Una richiesta rifiutata già, non solo dai Ministeri, ma anche dal sindaco di Roma Alemanno e da Presidente della Regione Lazio Polverini. Ma questa continua a veleggiare nella mente dei leghisti, che vedrebbero in questo anche una forte decentrazione del potere governativo, da spostare al nord, o meglio, una reale condizione per poter ottenere quella secessione che da anni la Lega vuole realizzare a favore della Padania.

C’è da sottolineare, che come stato la Padania non è mai esistito, nemmeno come forza governativa. Alla fine si vuole far rivivere una realtà che non c’è e che resta comunque un sogno. Da che se ne dica, la richiesta di tornare alla padania libera e autonoma, storicamente è assente, a meno che i leghisti non cambino la storia passata.

Oltre al decentramento da Roma, si è anche parlato di Magistratura del nord, di magistrati del nord che devono sostituire i magistrati provenienti dalle altre regioni d’Italia. Dopo gli insegnanti e quindi l’istruzione, Bossi passa a voler tenere sotto assoluto controllo anche la Magistratura.

E poi la crisi economica e la mancanza di liquidità, soldi che andrebbero ripresi dalle missioni italiane nel mondo. Bossi attacca soprattutto quella della Libia che vede l’Italia non solo impiegata in campo militare, ma anche nell’accoglienza dei profughi e lasciata sola dalla Comunità Europea.

E che dire della mafia? Finalmente, dopo l’attacco a Roberto Saviano nel suo programma “Vieni via con me”, fatto soprattutto da Maroni, il quale negava categoricamente che la mafia fosse giunta anche al nord, Bossi la nomina e chiede al Ministro dell’Interno di scacciarla.

Striscioni e slogan si sono ripetuti per tutta la durata dell’intervento del Senatur, ma alla fine, uno è rimasto indelebile: “Maroni premier” e questo dovrebbe far comprendere quanto la Lega sia intenzionata a lasciar andar via l’accordo con Berlusconi e provare a governare da sola.

Chimera o realtà?

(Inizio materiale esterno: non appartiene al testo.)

(** [last.elapsed()] is zero for a time in the future. *)
Definition keepalive_loop_turn : st Keepalive SimError Turn :=
  start ← gets (λ k, clock (ka_net k));
  activity ← gets (λ k, link_activity (ka_net k));
  let idle := Z.max 0 (start - activity) in
  if interval <=? idle then
    keepalive_exchange;;
    settled ← gets (λ k, clock (ka_net k));
    ka_pause interval;;
    mret (mkTurn start activity true settled)
  else
    ka_pause (interval - idle);;
    mret (mkTurn start activity false (start - idle)).

(** The first turns of [run]. *)
Fixpoint keepalive_run (turns : nat) : st Keepalive SimError (list Turn) :=
  match turns with
  | O => mret []
  | S turns => t ← keepalive_loop_turn; ts ← keepalive_run turns; mret (t :: ts)
  end.
End keepalive.
Arguments Keepalive : clear implicits.

(** ** When heartbeats are sent *)

Section schedule.
Context {N : Type} `{!Timed N}.
Variable exchange : list Z → st N SimError (list Z).
Context `{!TimedLaws N exchange}.
Variables recovery_ts smf_addr interval : Z.
Hypothesis interval_pos : 0 < interval.
Implicit Types k : Keepalive N.

Abbreviation loop_turn := (keepalive_loop_turn exchange recovery_ts smf_addr interval).
Abbreviation loop_run := (keepalive_run exchange recovery_ts smf_addr interval).

(** Time and activity have moved forward. *)
Definition forward k k' : Prop :=
  timed_ok (ka_net k) →
  timed_ok (ka_net k') ∧ clock (ka_net k) ≤ clock (ka_net k') ∧
  link_activity (ka_net k) ≤ link_activity (ka_net k').

#[local] Instance forward_preorder : PreOrder forward.
Proof.
  split; [by intros k Hk|]. intros k1 k2 k3 H12 H23 H1. destruct (H12 H1) as (H2 & ? & ?).
  destruct (H23 H2) as (? & ? & ?). split; [done|]. lia.
Qed.

(** A program of the task that always returns, time moving forward. *)
Definition returns {T} (m : st (Keepalive N) SimError T) : Prop :=
  ∀ k, (∃ a, (m k).1 = Ok a) ∧ forward k (m k).2.

Lemma returns_ret {T} (a : T) : returns (mret a).
Proof. intros k. split; [by eexists|done]. Qed.

Lemma returns_gets {T} (f : Keepalive N → T) : returns (gets f).
Proof. intros k. split; [by eexists|done]. Qed.

Lemma returns_bind {T U} (m : st (Keepalive N) SimError T) (f : T → st (Keepalive N) SimError U) :
  returns m → (∀ a, returns (f a)) → returns (m ≫= f).
Proof.
  intros Hm Hf k. rewrite st_bind_eq. destruct (Hm k) as [[a Ha] Hk].
  destruct (m k) as [r k1]. cbn in *. subst. destruct (Hf a k1) as [Hr Hk1].
  split; [done|]. by transitivity k1.
Qed.

Lemma returns_modify (f : Keepalive N → Keepalive N) :
  (∀ k, ka_net (f k) = ka_net k) → returns (modify f).
Proof.
  intros Hf k. split; [by eexists|]. unfold forward. cbn. rewrite Hf. auto with lia.
Qed.

Lemma returns_pause d : 0 ≤ d → returns (ka_pause d).
Proof.
  intros Hd k. split; [by eexists|]. intros Hk. cbn. split; [by apply pause_ok|].
  rewrite pause_clock by done. split; [lia|]. by apply pause_activity.
Qed.

Lemma exchange_forward req k : forward k (ka_exchange exchange req k).2.
Proof.
  intros Hk. unfold ka_exchange.
  pose proof (exchange_ok req (ka_net k)). pose proof (exchange_clock req (ka_net k)).
  pose proof (exchange_activity req (ka_net k)). destruct (exchange req (ka_net k)). cbn in *. auto.
Qed.

Lemma reassociate_returns : returns (reassociate exchange recovery_ts smf_addr).
Proof.
  intros k. unfold reassociate. cbn [ka_next_seq].
  set (k1 := mkKeepalive _ _ _ _). assert (forward k k1) as H1 by by intros ?.
  unfold do_association. rewrite st_bind_eq. cbn [lift].
  destruct (association_request_ok (E:=SimError) (ka_seq k) smf_addr recovery_ts) as [req ->].
  rewrite st_bind_eq. pose proof (exchange_forward req k1) as H2.
  pose proof (exchange_total req (ka_net k1)) as Hp. unfold ka_exchange in *.
  destruct (exchange req (ka_net k1)) as [[rsp|e|] n]; cbn [fst snd] in *; [|split; [by eexists|by transitivity k1]|done].
  rewrite st_bind_eq. cbn [lift]. pose proof (validate_response_not_panic
    PFCP_ASSOCIATION_SETUP_REQ (ka_seq k) rsp) as Hv.
  destruct (validate_response _ _ _) as [[]|e|]; [|split; [by eexists|by transitivity k1]|done].
  cbn [mret st_ret]. destruct (extract_recovery_ts rsp) as [ts|]; (split; [by eexists|]).
  - by transitivity k1.
  - by transitivity k1.
Qed.

Lemma heartbeat_response_returns rsp :
  returns (on_heartbeat_response exchange recovery_ts smf_addr rsp).
Proof.
  unfold on_heartbeat_response. pose proof (decode_not_panic rsp) as Hd.
  destruct (decode rsp) as [x|e|]; [|apply returns_ret|done].
  destruct (extract_recovery_ts rsp) as [recv|]; [|apply returns_ret].
  apply returns_bind; [apply returns_gets|]. intros stored.
  destruct (_ =? _); [by apply returns_modify|]. destruct (negb _); [|apply returns_ret].
  repeat (apply returns_bind; [by apply returns_modify|intros _]). apply reassociate_returns.
Qed.

Lemma keepalive_exchange_returns : returns (keepalive_exchange exchange recovery_ts smf_addr).
Proof.
  unfold keepalive_exchange. apply returns_bind; [by intros k; split; [eexists|intros ?]|].
  intros seq. destruct (heartbeat_request_ok (E:=SimError) seq recovery_ts) as [req Hreq].
  apply returns_bind; [intros k; rewrite Hreq; split; [by eexists|done]|]. clear req Hreq.
  intros req k. unfold heartbeat_round. pose proof (exchange_forward req k) as H1.
  pose proof (exchange_total req (ka_net k)) as Hp. unfold ka_exchange in *.
  destruct (exchange req (ka_net k)) as [[rsp|e|] n]; cbn [fst snd] in *; [..|done].
  - destruct (heartbeat_response_returns rsp (mkKeepalive n (ka_seq k) (ka_upf_ts k) (ka_restarts k)))
      as [Hr H2]. split; [done|]. by etransitivity.
  - match goal with |- context [(?m ?k1).1] =>
      assert (returns m) as Hm by (apply returns_bind; [by apply returns_pause|intros _; apply reassociate_returns]);
      destruct (Hm k1) as [Hr H2] end.
    split; [done|]. by etransitivity.
Qed.
(** X17. Expired sessions are purged, and only they.  On a store without
    repeated keys [cleanup_expired_sessions] never fails with [KeyError];
    it removes exactly the sessions whose expiry lies strictly before the
    clock reading and keeps the others, with their values and in their
    order. *)
Theorem cleanup_purges_expired (s : Session.state) :
  NoDup (map fst (Session.session_store s)) ->
  exists s',
    Session.cleanup_expired_sessions s = (inr tt, s')
    /\ NoDup (map fst (Session.session_store s'))
    /\ Session.session_store s'
       = Session.alive (Session.clock s (Session.ticks s)) (Session.session_store s)
    /\ (forall k,
          Session.dict_get k (Session.session_store s')
          = match Session.dict_get k (Session.session_store s) with
            | Some v =>
                if Session.expires_at v <? Session.clock s (Session.ticks s)
                then None else Some v
            | None => None
            end).
Proof.
  intros Hnd. eexists. split; [apply cleanup_run; exact Hnd |].
  cbn [Session.session_store]. repeat apply conj.
  - apply filter_keys_NoDup. exact Hnd.
  - reflexivity.
  - intros k. unfold Session.alive. rewrite dict_get_filter by exact Hnd.
    destruct (Session.dict_get k _) as [v |]; [| reflexivity].
    cbn [snd]. destruct (_ <? _); reflexivity.
Qed.

Lemma cleanup_purges_expired_witness :
  exists s',
    Session.cleanup_expired_sessions
      (Session.mk_state
         [("cs_a", Session.mk_session "u1" 0 50); ("cs_b", Session.mk_session "u2" 0 100)]
         (fun n => 100 + Z.of_nat n) 0 (fun _ => "t") 0)
    = (inr tt, s')
    /\ Session.session_store s' = [("cs_b", Session.mk_session "u2" 0 100)].
Proof.
  destruct (cleanup_purges_expired
              (Session.mk_state
                 [("cs_a", Session.mk_session "u1" 0 50);
                  ("cs_b", Session.mk_session "u2" 0 100)]
                 (fun n => 100 + Z.of_nat n) 0 (fun _ => "t") 0))
    as (s' & Hrun & _ & Hstore & _).
  - refine (bool_decide_unpack _ _). vm_compute. exact I.
  - exists s'. split; [exact Hrun | exact Hstore].
Defined.

Lemma get_alive_set (c : string) (v : Session.session) (now : Z)
    (d : Session.dict Session.session) :
  NoDup (map fst d) ->
  Session.dict_get c (Session.alive now (Session.dict_set c v d))
  = if Session.expires_at v <? now then None else Some v.
Proof.
  intros Hnd. unfold Session.alive.
  rewrite dict_get_filter by (apply dict_set_NoDup; exact Hnd).
  rewrite dict_get_set_eq. cbn [snd]. destruct (_ <? _); reflexivity.
Qed.

(** X18. A session lasts as long as [create_session] promises.  On a store
    without repeated keys [create_session] answers the secret "cs_" followed
    by the drawn token, [expires_in] 86400 and the user, and keeps the keys
    of the store distinct.  At a later observation of that store
    [validate_client_secret] answers the user when both of its clock
    readings are at most 86400 seconds after the reading taken for the
    expiry, and answers [None], dropping the session, when one of them is
    later. *)
Theorem session_lifetime (u : string) (s : Session.state) (t n : nat) :
  NoDup (map fst (Session.session_store s)) ->
  exists stamp s1,
    Session.create_session u s
    = (inr (Session.Issued ("cs_" ++ Session.tokens s (Session.drawn s))%string
                           86400 u stamp), s1)
    /\ NoDup (map fst (Session.session_store s1))
    /\ (Session.clock s t <= Session.clock s (2 + Session.ticks s) + 86400 * 1000000 ->
        Session.clock s (S t) <= Session.clock s (2 + Session.ticks s) + 86400 * 1000000 ->
        fst (Session.validate_client_secret
               ("cs_" ++ Session.tokens s (Session.drawn s))%string
               (Session.later t n s1)) = inr (Some u))
    /\ (Session.clock s (2 + Session.ticks s) + 86400 * 1000000 < Session.clock s t
        \/ Session.clock s (2 + Session.ticks s) + 86400 * 1000000 < Session.clock s (S t) ->
        fst (Session.validate_client_secret
               ("cs_" ++ Session.tokens s (Session.drawn s))%string
               (Session.later t n s1)) = inr None
        /\ Session.dict_get ("cs_" ++ Session.tokens s (Session.drawn s))%string
             (Session.session_store
                (snd (Session.validate_client_secret
                        ("cs_" ++ Session.tokens s (Session.drawn s))%string
                        (Session.later t n s1)))) = None).
Proof.
  intros Hnd.
  set (c := ("cs_" ++ Session.tokens s (Session.drawn s))%string).
  set (expiry := Session.clock s (2 + Session.ticks s) + 86400 * 1000000).
  set (d0 := Session.alive (Session.clock s (Session.ticks s)) (Session.session_store s)).
  assert (Hd0 : NoDup (map fst d0)) by (apply filter_keys_NoDup; exact Hnd).
  set (v := Session.mk_session u (Session.clock s (S (Session.ticks s))) expiry).
  eexists _, _. split.
  { unfold Session.create_session, Session.try_except.
    unfold Session.bind at 1. rewrite (generate_run u 24 s Hnd).
    session_simpl. reflexivity. }
  fold c d0. change (Session.clock s (S (S (Session.ticks s))) + Session.hours 24)
    with expiry. fold v.
  set (s1 := Session.mk_state _ _ _ _ _).
  assert (Hnd1 : NoDup (map fst (Session.session_store (Session.later t n s1)))).
  { cbn [s1 Session.later Session.session_store]. apply dict_set_NoDup. exact Hd0. }
  pose proof (validate_run c (Session.later t n s1) Hnd1) as Hval.
  cbv zeta in Hval.
  cbn [s1 Session.later Session.session_store Session.clock Session.ticks] in Hval.
  rewrite (get_alive_set c v _ d0 Hd0) in Hval.
  subst v. cbn [Session.expires_at Session.user_id] in Hval.
  repeat apply conj.
  - cbn [s1 Session.session_store]. apply dict_set_NoDup. exact Hd0.
  - intros H1 H2. rewrite Hval.
    destruct (Z.ltb_spec expiry (Session.clock s t)); [lia |].
    cbn [Session.expires_at Session.user_id].
    destruct (Z.ltb_spec expiry (Session.clock s (S t))); [lia |]. reflexivity.
  - intros Hlate. rewrite Hval.
    destruct (Z.ltb_spec expiry (Session.clock s t));
      cbn [Session.expires_at Session.user_id].
    + cbn [fst snd Session.session_store]. split; [reflexivity |].
      rewrite (get_alive_set c _ _ d0 Hd0). cbn [Session.expires_at].
      destruct (Z.ltb_spec expiry (Session.clock s t)); [reflexivity | lia].
    + destruct (Z.ltb_spec expiry (Session.clock s (S t))); [| lia].
      cbn [fst snd Session.session_store]. split; [reflexivity |].
      apply dict_get_None. intros Hin. apply in_map_iff in Hin.
      destruct Hin as ([k1 v1] & E & Hin). cbn [fst] in E. subst k1.
      apply filter_In in Hin as [_ Hp]. cbn [fst] in Hp.
      rewrite String.eqb_refl in Hp. discriminate.
Qed.

Lemma session_lifetime_witness :
  exists stamp s1,
    Session.create_session "u1"
      (Session.mk_state [] (fun n => Z.of_nat n * 43200000000) 0 (fun _ => "tok") 0)
    = (inr (Session.Issued "cs_tok" 86400 "u1" stamp), s1)
    /\ fst (Session.validate_client_secret "cs_tok" (Session.later 3 1 s1))
       = inr (Some "u1")
    /\ fst (Session.validate_client_secret "cs_tok" (Session.later 4 1 s1)) = inr None.
Proof.
  destruct (session_lifetime "u1"
              (Session.mk_state [] (fun n => Z.of_nat n * 43200000000) 0 (fun _ => "tok") 0)
              3 1 ltac:(constructor))
    as (stamp & s1 & Hrun & _ & Hvalid & _).
  exists stamp, s1. repeat apply conj; [exact Hrun | apply Hvalid; vm_compute; discriminate |].
  destruct (session_lifetime "u1"
              (Session.mk_state [] (fun n => Z.of_nat n * 43200000000) 0 (fun _ => "tok") 0)
              4 1 ltac:(constructor))
    as (stamp' & s1' & Hrun' & _ & _ & Hlate).
  rewrite Hrun in Hrun'. injection Hrun' as _ <-.
  apply Hlate. right. vm_compute. reflexivity.
Defined.
Lemma oQeq_refl (x : option Q) : oQeq x x.
Proof. destruct x; simpl; [reflexivity | exact I]. Qed.

Lemma tickCallback_unfold (now : Q) (st : state) (a : side) :
  activeRef st = Some a ->
  tickCallback now st =
    let next :=
      clamp (valueRef st + dir_of a * stepPerSec st * elapsed now st) in
    let st1 := set_lastTickRef (Some now) st in
    let st2 :=
      if strict_neq next (valueRef st)
      then setValue next (set_valueRef next st1)
      else st1 in
    if (side_eqb a red && geb next 100) || (side_eqb a blue && leb next (-100))
    then setActive None st2
    else st2.
Proof.
  intros Ha. unfold tickCallback. rewrite Ha. reflexivity.
Qed.

Lemma tickCallback_mirror (now : Q) (st : state) :
  state_eq (tickCallback now (mirror st)) (mirror (tickCallback now st)).
Proof.
  destruct (activeRef st) as [a|] eqn:Ha.
  - rewrite (tickCallback_unfold now st a Ha).
    assert (Ha' : activeRef (mirror st) = flip (Some a))
      by (unfold mirror; simpl; rewrite Ha; reflexivity).
    assert (Hn : clamp (valueRef (mirror st)
                        + dir_of match a with red => blue | blue => red end
                          * stepPerSec (mirror st) * elapsed now (mirror st))
                 == - clamp (valueRef st + dir_of a * stepPerSec st
                                           * elapsed now st)).
    { rewrite <- clamp_opp. apply clamp_compat.
      change (stepPerSec (mirror st)) with (stepPerSec st).
      change (elapsed now (mirror st)) with (elapsed now st).
      change (valueRef (mirror st)) with (- valueRef st).
      destruct a; rewrite dir_of_red, dir_of_blue; ring. }
    assert (R1 := clamp_range (valueRef st + dir_of a * stepPerSec st
                                           * elapsed now st)).
    destruct a; cbn [flip] in Ha';
      rewrite (tickCallback_unfold now (mirror st) _ Ha');
      cbv zeta;
      revert Hn R1;
      match goal with
      | |- clamp ?x == - clamp ?y -> _ =>
          generalize (clamp x) as n1; generalize (clamp y) as n2
      end; intros n2 n1 Hn R1;
      change (valueRef (mirror st)) with (- valueRef st);
      cbn [side_eqb andb orb];
      destruct st as [v act f vr ar fr l]; cbn [valueRef];
      qcases; unfold state_eq, mirror; simpl;
      try (exfalso; lra);
      repeat split; try reflexivity; try lra.
  - rewrite !tickCallback_idle
      by (try exact Ha; unfold mirror; simpl; rewrite Ha; reflexivity).
    unfold state_eq, mirror; simpl.
    repeat split; try reflexivity.
Qed.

Difficilmente si potrebbero avere delle votazioni che provassero a tutti, la supremazia della Lega per approdare a un premier leghista.

Teresa Corrado

One response to “Bossi a Pontida, avanti senza Berlusconi e via alla secessione

  1. Bossi non ha parlato di quanti soldi si è fregato da Roma ladrone per gli indennizzi delle alluvioni nella padania?
    I ministri della lega nord, giacchè appartengono alla nazione della padania, perchè non si dimettono dalle cariche che ricoprono nella repubblica Italiana? Gli interventi su strade, ferrovie (alta velocità) ed altro sono sono a beneficio del nord.
    Ben venga la secessione così i soldi delle nostre tasse serviranno solo per il sud.